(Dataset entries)
========================================================================
(** * Methylation preprocessing: a shallow embedding of [preprocess]

    The development follows the two copies of the pipeline,
    [DNAm/python/preprocess.py] and [CH3/python/preprocess.py].  Their
    statements are the same up to the ratios, except that the copy under
    [DNAm/] fills every sample column from the one bead table it is given,
    while the copy under [CH3/] loads its manifests and bead tables itself
    and pairs the bead tables with the sample columns by [zip].  The
    docstring of the copy under [DNAm/] is not indented, so Python rejects
    that file as it stands; its statements are modelled as they run once
    the docstring is indented.

    Numbers.  pandas and numpy compute on IEEE-754 doubles.  The special
    values that carry the pipeline's missing-value semantics (NaN, and the
    two infinities produced by a division by zero) are modelled explicitly;
    finite values are modelled by real numbers, so rounding and overflow of
    finite arithmetic are idealised away and the two signed zeros are
    identified.

    Tables.  A pandas DataFrame whose columns are the samples is a list of
    columns, each column the list of its cells in row order.  Row labels are
    modelled where the code selects rows by label; the labels of the control
    manifest are taken to be distinct.  An assignment through
    [frame[column].loc[rows] = values] writes into the frame, as pandas does
    without copy-on-write; [frame[column].loc[rows]] read into a variable is
    a new series.

    Not modelled: the rows of the summary table computed from control
    beads. *)

From Stdlib Require Import Reals Lra Psatz List Ascii String ZArith Bool Arith Lia.
Import ListNotations.
Open Scope R_scope.

(** ** IEEE doubles with exact finite arithmetic *)

Module F64.

Inductive float64 : Type :=
| NaN
| PInf
| NInf
| Fin (x : R).

Definition isnan (a : float64) : bool :=
  match a with NaN => true | _ => false end.

Definition isinf (a : float64) : bool :=
  match a with PInf | NInf => true | _ => false end.

Definition Rltb (x y : R) : bool := if Rlt_dec x y then true else false.
Definition Rleb (x y : R) : bool := if Rle_dec x y then true else false.
Definition Reqb (x y : R) : bool := if Req_dec_T x y then true else false.

Definition neg (a : float64) : float64 :=
  match a with
  | NaN => NaN
  | PInf => NInf
  | NInf => PInf
  | Fin x => Fin (- x)
  end.

Definition add (a b : float64) : float64 :=
  match a, b with
  | NaN, _ | _, NaN => NaN
  | PInf, NInf | NInf, PInf => NaN
  | PInf, _ | _, PInf => PInf
  | NInf, _ | _, NInf => NInf
  | Fin x, Fin y => Fin (x + y)
  end.

Definition sub (a b : float64) : float64 := add a (neg b).

(** The infinity of the sign of [x], for [x] a non-zero finite factor. *)
Definition inf_of_sign (x : R) : float64 :=
  if Rltb 0 x then PInf else NInf.

Definition mul (a b : float64) : float64 :=
  match a, b with
  | NaN, _ | _, NaN => NaN
  | PInf, PInf | NInf, NInf => PInf
  | PInf, NInf | NInf, PInf => NInf
  | PInf, Fin y | Fin y, PInf => if Reqb y 0 then NaN else inf_of_sign y
  | NInf, Fin y | Fin y, NInf => if Reqb y 0 then NaN else inf_of_sign (- y)
  | Fin x, Fin y => Fin (x * y)
  end.

Definition div (a b : float64) : float64 :=
  match a, b with
  | NaN, _ | _, NaN => NaN
  | PInf, PInf | PInf, NInf | NInf, PInf | NInf, NInf => NaN
  | Fin _, PInf | Fin _, NInf => Fin 0
  | PInf, Fin y => if Rltb y 0 then NInf else PInf
  | NInf, Fin y => if Rltb y 0 then PInf else NInf
  | Fin x, Fin y =>
      if Reqb y 0
      then (if Reqb x 0 then NaN else inf_of_sign x)
      else Fin (x / y)
  end.

(** [a > b]; every comparison with NaN is false. *)
Definition gt (a b : float64) : bool :=
  match a, b with
  | NaN, _ | _, NaN => false
  | PInf, PInf => false
  | PInf, _ => true
  | _, PInf => false
  | NInf, _ => false
  | Fin _, NInf => true
  | Fin x, Fin y => Rltb y x
  end.

(** [a <= b]; every comparison with NaN is false. *)
Definition le (a b : float64) : bool :=
  match a, b with
  | NaN, _ | _, NaN => false
  | _, PInf => true
  | NInf, _ => true
  | PInf, _ => false
  | Fin _, NInf => false
  | Fin x, Fin y => Rleb x y
  end.

Definition sqrt (a : float64) : float64 :=
  match a with
  | NaN => NaN
  | PInf => PInf
  | NInf => NaN
  | Fin x => if Rltb x 0 then NaN else Fin (R_sqrt.sqrt x)
  end.

(** [x ** 2] *)
Definition square (a : float64) : float64 := mul a a.

End F64.

Import F64.

(** ** Exceptions *)

Inductive error : Type :=
| AssertionError
| KeyError
| ValueError
| NameError.

Inductive result (A : Type) : Type :=
| Ok (a : A)
| Raise (e : error).

Arguments Ok {A} a.
Arguments Raise {A} e.

Definition bind {A B : Type} (m : result A) (k : A -> result B) : result B :=
  match m with
  | Ok a => k a
  | Raise e => Raise e
  end.

Notation "x <- m ;; k" := (bind m (fun x => k))
  (at level 61, m at next level, right associativity).

(** Runs [f] on every element, left to right, stopping at the first
    exception: a [for] loop that rebuilds each column. *)
Fixpoint for_each {A B : Type} (f : A -> result B) (l : list A) : result (list B) :=
  match l with
  | [] => Ok []
  | a :: l' => b <- f a ;; bs <- for_each f l' ;; Ok (b :: bs)
  end.

(** ** numpy and pandas reductions *)

Module Stats.

Definition column : Type := list float64.
Definition matrix : Type := list column.

Definition dropna (l : column) : column := filter (fun x => negb (isnan x)) l.

Definition fsum (l : column) : float64 := fold_left add l (Fin 0).

(** [Series.sum()] and one row of [DataFrame.sum(axis=1)]: NaN is skipped,
    an all-NaN input sums to zero. *)
Definition nansum (l : column) : float64 := fsum (dropna l).

(** [Series.mean()]: mean of the values that are not NaN, NaN if there are
    none. *)
Definition series_mean (l : column) : float64 :=
  match dropna l with
  | [] => NaN
  | v => div (fsum v) (Fin (INR (List.length v)))
  end.

(** [Series.std()], [ddof=1]: NaN when fewer than two values are present. *)
Definition series_std (l : column) : float64 :=
  let v := dropna l in
  if (List.length v <=? 1)%nat then NaN
  else
    let avg := div (fsum v) (Fin (INR (List.length v))) in
    sqrt (div (fsum (map (fun x => square (sub avg x)) v))
              (Fin (INR (List.length v - 1)))).

(** [np.mean([a, b])]: no NaN skipping. *)
Definition np_mean2 (a b : float64) : float64 := div (add a b) (Fin 2).

(** [np.std([a, b])]: population standard deviation, no NaN skipping. *)
Definition np_std2 (a b : float64) : float64 :=
  let m := np_mean2 a b in
  sqrt (div (add (square (sub a m)) (square (sub b m))) (Fin 2)).

(** [Series.isna().mean()]: the fraction of cells that are NaN; the mean of
    an empty boolean series is NaN. *)
Definition isna_mean (l : column) : float64 :=
  match l with
  | [] => NaN
  | _ => Fin (INR (List.length (filter isnan l)) / INR (List.length l))
  end.

(** Row [i] of a matrix stored by columns. *)
Definition row_of (M : matrix) (i : nat) : column := map (fun c => nth i c NaN) M.

(** [M.sum(axis=1)] over [n] rows. *)
Definition row_sums (n : nat) (M : matrix) : column :=
  map (fun i => nansum (row_of M i)) (seq 0 n).

(** The rows of a series picked by a boolean mask. *)
Fixpoint select {A : Type} (mask : list bool) (l : list A) : list A :=
  match mask, l with
  | m :: mask', x :: l' => if m then x :: select mask' l' else select mask' l'
  | _, _ => []
  end.

(** [col.loc[rows] = vals]: the masked rows of [col] take the values of
    [vals] in order, the other rows keep theirs. *)
Fixpoint assign_where (mask : list bool) (col vals : column) : column :=
  match mask, col with
  | m :: mask', c :: col' =>
      if m then
        match vals with
        | v :: vals' => v :: assign_where mask' col' vals'
        | [] => c :: assign_where mask' col' []
        end
      else c :: assign_where mask' col' vals
  | _, _ => col
  end.

(** [col.loc[rows] = col.loc[rows] * k] *)
Fixpoint scale_where (mask : list bool) (k : float64) (col : column) : column :=
  match mask, col with
  | m :: mask', c :: col' =>
      (if m then mul c k else c) :: scale_where mask' k col'
  | _, _ => col
  end.

End Stats.

Import Stats.

(** ** Manifests and bead summaries *)

Module Tables.

Open Scope string_scope.

(** A row label: a position of a default [RangeIndex], or a string. *)
Inductive label : Type :=
| LInt (i : nat)
| LStr (s : string).

Definition label_eqb (a b : label) : bool :=
  match a, b with
  | LInt i, LInt j => Nat.eqb i j
  | LStr s, LStr t => String.eqb s t
  | _, _ => false
  end.

(** One row of the probe manifest as [read_manifests] loads it; [probe_id]
    is the unnamed first column of the file, ['Unnamed: 0']. *)
Record ProbeRow : Type := {
  probe_id : string;
  chr : string;
  pos : Z;
  ptype : string;
  address_a : Z;
  address_b : Z
}.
========================================================================
* [Exercise instructions] Return the lines above precisely as they appear, beginning at the first line and ending at the line with "a new series.", and nothing after it.

* [Final answer]
(** * Methylation preprocessing: a shallow embedding of [preprocess]

    The development follows the two copies of the pipeline,
    [DNAm/python/preprocess.py] and [CH3/python/preprocess.py].  Their
    statements are the same up to the ratios, except that the copy under
    [DNAm/] fills every sample column from the one bead table it is given,
    while the copy under [CH3/] loads its manifests and bead tables itself
    and pairs the bead tables with the sample columns by [zip].  The
    docstring of the copy under [DNAm/] is not indented, so Python rejects
    that file as it stands; its statements are modelled as they run once
    the docstring is indented.

    Numbers.  pandas and numpy compute on IEEE-754 doubles.  The special
    values that carry the pipeline's missing-value semantics (NaN, and the
    two infinities produced by a division by zero) are modelled explicitly;
    finite values are modelled by real numbers, so rounding and overflow of
    finite arithmetic are idealised away and the two signed zeros are
    identified.

    Tables.  A pandas DataFrame whose columns are the samples is a list of
    columns, each column the list of its cells in row order.  Row labels are
    modelled where the code selects rows by label; the labels of the control
    manifest are taken to be distinct.  An assignment through
    [frame[column].loc[rows] = values] writes into the frame, as pandas does
    without copy-on-write; [frame[column].loc[rows]] read into a variable is
    a new series.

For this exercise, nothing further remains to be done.